Data supplied:

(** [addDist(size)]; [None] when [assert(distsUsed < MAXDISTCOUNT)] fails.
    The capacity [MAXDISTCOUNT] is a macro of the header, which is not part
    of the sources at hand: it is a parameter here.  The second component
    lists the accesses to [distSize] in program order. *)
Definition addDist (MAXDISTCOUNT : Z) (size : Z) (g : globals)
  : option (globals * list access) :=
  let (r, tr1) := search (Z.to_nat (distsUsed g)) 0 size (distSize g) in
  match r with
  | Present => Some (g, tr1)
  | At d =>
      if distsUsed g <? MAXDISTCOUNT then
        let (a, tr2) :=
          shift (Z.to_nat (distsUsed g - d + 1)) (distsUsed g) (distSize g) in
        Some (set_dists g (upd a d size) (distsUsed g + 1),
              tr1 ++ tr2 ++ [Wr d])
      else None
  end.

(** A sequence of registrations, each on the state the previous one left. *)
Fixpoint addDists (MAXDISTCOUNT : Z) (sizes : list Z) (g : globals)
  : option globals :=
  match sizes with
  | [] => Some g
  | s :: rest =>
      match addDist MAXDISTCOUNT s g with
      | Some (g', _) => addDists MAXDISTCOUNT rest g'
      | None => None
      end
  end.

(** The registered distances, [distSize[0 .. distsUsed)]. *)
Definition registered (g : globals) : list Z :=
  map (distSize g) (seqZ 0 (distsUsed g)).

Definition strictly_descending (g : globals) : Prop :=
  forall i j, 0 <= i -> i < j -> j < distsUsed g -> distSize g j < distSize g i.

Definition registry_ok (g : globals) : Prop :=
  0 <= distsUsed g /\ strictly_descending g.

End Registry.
* * *
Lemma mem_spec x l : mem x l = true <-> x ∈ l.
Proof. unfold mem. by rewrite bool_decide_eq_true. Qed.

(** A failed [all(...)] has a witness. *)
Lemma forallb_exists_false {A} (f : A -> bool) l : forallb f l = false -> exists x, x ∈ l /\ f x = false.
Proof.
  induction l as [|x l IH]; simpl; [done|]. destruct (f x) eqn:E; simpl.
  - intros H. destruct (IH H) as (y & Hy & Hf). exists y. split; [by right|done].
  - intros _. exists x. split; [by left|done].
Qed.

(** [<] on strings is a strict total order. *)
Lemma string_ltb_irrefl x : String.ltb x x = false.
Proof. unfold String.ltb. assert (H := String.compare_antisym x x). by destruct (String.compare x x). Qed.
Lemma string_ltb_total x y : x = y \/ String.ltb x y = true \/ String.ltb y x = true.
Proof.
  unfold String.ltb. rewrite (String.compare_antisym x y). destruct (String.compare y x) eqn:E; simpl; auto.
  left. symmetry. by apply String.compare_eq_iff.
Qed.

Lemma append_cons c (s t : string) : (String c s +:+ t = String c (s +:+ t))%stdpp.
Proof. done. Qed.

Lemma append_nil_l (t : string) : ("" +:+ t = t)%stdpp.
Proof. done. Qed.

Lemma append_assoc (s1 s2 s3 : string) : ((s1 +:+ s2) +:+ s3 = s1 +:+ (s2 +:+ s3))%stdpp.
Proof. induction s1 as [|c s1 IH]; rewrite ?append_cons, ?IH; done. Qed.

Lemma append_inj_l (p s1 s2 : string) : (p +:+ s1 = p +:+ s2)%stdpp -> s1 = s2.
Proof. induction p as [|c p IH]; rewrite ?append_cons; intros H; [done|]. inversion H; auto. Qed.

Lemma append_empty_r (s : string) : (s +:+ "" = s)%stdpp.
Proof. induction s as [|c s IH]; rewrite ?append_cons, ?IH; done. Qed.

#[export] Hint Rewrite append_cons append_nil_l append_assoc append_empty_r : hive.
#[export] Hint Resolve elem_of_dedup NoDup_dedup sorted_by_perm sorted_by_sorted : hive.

Problem to work on:
From the records above, repeat exactly the lines from the one with "match addDist MAXDISTCOUNT s g with" through the one with "End Registry.", both included.

Answer box:
      match addDist MAXDISTCOUNT s g with
      | Some (g', _) => addDists MAXDISTCOUNT rest g'
      | None => None
      end
  end.

(** The registered distances, [distSize[0 .. distsUsed)]. *)
Definition registered (g : globals) : list Z :=
  map (distSize g) (seqZ 0 (distsUsed g)).

Definition strictly_descending (g : globals) : Prop :=
  forall i j, 0 <= i -> i < j -> j < distsUsed g -> distSize g j < distSize g i.

Definition registry_ok (g : globals) : Prop :=
  0 <= distsUsed g /\ strictly_descending g.

End Registry.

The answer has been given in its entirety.